Afraid of the Dark - James Grippando [142]
“Toss your gun into the room,” the Dark said, calling out into the hallway. “Then step into the doorway where I can see you.”
Jack bit his lip, not quite believing that his bluff was going this badly. It was almost comical—until Shada screamed in pain.
“Do as I said, or the next scream is her last.”
Where the hell are the cops?
“He’s serious,” said Shada. “He already stabbed Vince!”
The fear in her voice was palpable, and the thought of Vince down and perhaps dying raised the stakes yet again—if that was possible. But he stayed put.
“One,” said the Dark, counting down.
“Jack, please!”
“Two.”
It was a split-second decision, but all Jack could do was buy time. “I’m stepping toward the doorway,” he shouted from the hallway, “and I don’t have a weapon.”
The Dark stopped counting, and for the next few seconds, there was only the sound of falling rain on the roof.
“Hands up where I can see them!” the Dark shouted.
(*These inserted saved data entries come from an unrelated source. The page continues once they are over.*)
(** ** Automation *)

(** Turn boolean facts into propositions. *)
Ltac bool_hyps :=
  repeat match goal with
  | H : negb _ = true |- _ => apply negb_true_iff in H
  | H : negb _ = false |- _ => apply negb_false_iff in H
  | H : _ && _ = true |- _ => apply andb_true_iff in H; destruct H
  | H : _ || _ = false |- _ => apply orb_false_iff in H; destruct H
  | H : bool_decide _ = true |- _ => apply bool_decide_eq_true_1 in H
  | H : bool_decide _ = false |- _ => apply bool_decide_eq_false_1 in H
  | H : (_ =? _) = true |- _ => apply Z.eqb_eq in H
  | H : (_ =? _) = false |- _ => apply Z.eqb_neq in H
  | H : (_ <? _) = true |- _ => apply Z.ltb_lt in H
  | H : (_ <? _) = false |- _ => apply Z.ltb_ge in H
  | H : (_ <=? _) = true |- _ => apply Z.leb_le in H
  | H : (_ <=? _) = false |- _ => apply Z.leb_gt in H
  | H : ¬ (_ ≠ _) |- _ => apply dec_stable in H
  end.

(** Step through a successful run of a monadic function. *)
Ltac run_step :=
  match goal with
  | H : mbind_ _ _ _ = (Ok _, _) |- _ =>
      apply mbind_ok in H; destruct H as (? & ? & ? & H)
  | H : mwrap _ _ _ = (Ok _, _) |- _ => apply mwrap_ok in H
  | H : mfail_if _ _ _ = (Ok ?u, _) |- _ =>
      destruct u; apply mfail_if_ok in H; destruct H as [? ->]
  | H : mlift (Ok _) _ = (Ok _, _) |- _ => unfold mlift in H
  | H : mlift (Err _) _ = (Ok _, _) |- _ => discriminate H
  | H : mret_ _ _ = (Ok _, _) |- _ => unfold mret_ in H
  | H : mgets _ _ = (Ok _, _) |- _ => unfold mgets in H
  | H : mget _ = (Ok _, _) |- _ => unfold mget in H
  | H : mmodify _ _ = (Ok _, _) |- _ => unfold mmodify in H
  | H : mfail _ _ = (Ok _, _) |- _ => discriminate H
  | H : (Ok _, _) = (Ok _, _) |- _ => apply pair_ok_inj in H; destruct H; subst
  | H : (Err _, _) = (Ok _, _) |- _ => discriminate H
  | H : rbind _ _ = Ok _ |- _ => apply rbind_ok in H; destruct H as (? & ? & H)
  | H : rfail_if _ _ = Ok ?u |- _ => destruct u; apply rfail_if_ok in H
  | H : Ok _ = Ok _ |- _ => apply ok_inj in H; subst
  | H : Err _ = Ok _ |- _ => discriminate H
  | H : mlift (rfail_if _ _) _ = (Ok ?u, _) |- _ =>
      destruct u; apply mfail_if_ok in H; destruct H as [? ->]
  end.
Ltac run := repeat run_step.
Jack took a deep breath. This was definitely not the plan. Jack moved into the doorway with hands up over his head. The sole source of light in the room was a battery-powered lantern on the table, but it was sufficient, and the sight took Jack’s breath away—especially the blood on the floor beside Vince. Shada was on her knees at his side. The Dark stood behind her with his gun pressed against the back of her head.
“I swear I don’t have a gun,” Jack said.
“It wouldn’t help you anyway,” the Dark said. “Come out, McKenna.”
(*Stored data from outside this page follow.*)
Lemma split32 a :
  is_u64 a →
  ∃ hi lo, a = hi * 2 ^ 32 + lo ∧ 0 <= hi < 2 ^ 32 ∧ 0 <= lo < 2 ^ 32 ∧
           Z.land a 4294967295 = lo ∧ Z.shiftr a 32 = hi.
Proof.
  intros Ha. unfold is_u64, two64 in Ha.
  exists (a / 2 ^ 32), (a mod 2 ^ 32).
  rewrite land_mask32, Z.shiftr_div_pow2 by lia.
  pose proof (Z.div_mod a (2 ^ 32)). pose proof (Z.mod_pos_bound a (2 ^ 32)).
  repeat split; lia.
Qed.

Lemma mul64_eq a b :
  is_u64 a → is_u64 b → mul64 a b = (a * b / two64, a * b mod two64).
Proof.
  intros Ha Hb. unfold mul64.
  destruct (split32 a Ha) as (ah & al & Ea & Hah & Hal & -> & ->).
  destruct (split32 b Hb) as (bh & bl & Eb & Hbh & Hbl & -> & ->).
  assert (H32 : 2 ^ 32 = 4294967296) by done. rewrite H32 in *.
  assert (B1 : ∀ x y, 0 <= x < 4294967296 → 0 <= y < 4294967296 →
               0 <= x * y <= 18446744065119617025) by (intros; nia).
  pose proof (B1 al bl Hal Hbl). pose proof (B1 ah bl Hah Hbl).
  pose proof (B1 al bh Hal Hbh). pose proof (B1 ah bh Hah Hbh).
  unfold u64_mul. rewrite !(u64_small (_ * _)) by (unfold is_u64, two64; lia).
  set (w0 := al * bl) in *.
  destruct (split32 w0) as (w0h & w0l & Ew0 & Hw0h & Hw0l & _ & ->);
    [unfold is_u64, two64; lia|]. rewrite H32 in *.
  unfold u64_add. rewrite (u64_small (ah * bl + w0h)) by (unfold is_u64, two64; lia).
  destruct (split32 (ah * bl + w0h)) as (th & tl & Et & Hth & Htl & -> & ->);
    [unfold is_u64, two64; lia|]. rewrite H32 in *.
  rewrite (u64_small (tl + al * bh)) by (unfold is_u64, two64; lia).
  destruct (split32 (tl + al * bh)) as (uh & ul & Eu & Huh & Hul & _ & ->);
    [unfold is_u64, two64; lia|]. rewrite H32 in *.
  rewrite (u64_small (ah * bh + th)) by (unfold is_u64, two64; lia).
  assert (Eab : a * b = (ah * bh + th + uh) * two64 + (ul * 4294967296 + w0l)).
  { subst a b. unfold two64, w0 in *. nia. }
  assert (Hq : a * b / two64 = ah * bh + th + uh).
  { rewrite Eab, Z.div_add_l by done. rewrite Z.div_small; unfold two64; lia. }
  rewrite Hq. f_equal. apply u64_small. unfold is_u64, two64 in *.
  split; [lia|]. rewrite <- Hq. apply Z.div_lt_upper_bound; nia.
Qed.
Jack did a double take at the name “McKenna,” but when the girl from the fish market stepped out from the shadows in the corner of the room, he knew it was just more of the Dark’s sickness.
“Everyone is going to do exactly as I say,” the Dark said. “Show them, McKenna.”
The girl opened her coat to reveal what she was wearing underneath. Even in the dim lighting of a boarded-up hotel room, it didn’t take an expert to see that she was wired for explosives. Her earlier exchange with Jack—when she told Jack that the Dark didn’t have to find her in order to kill her—hadn’t been paranoia. Now it made sense.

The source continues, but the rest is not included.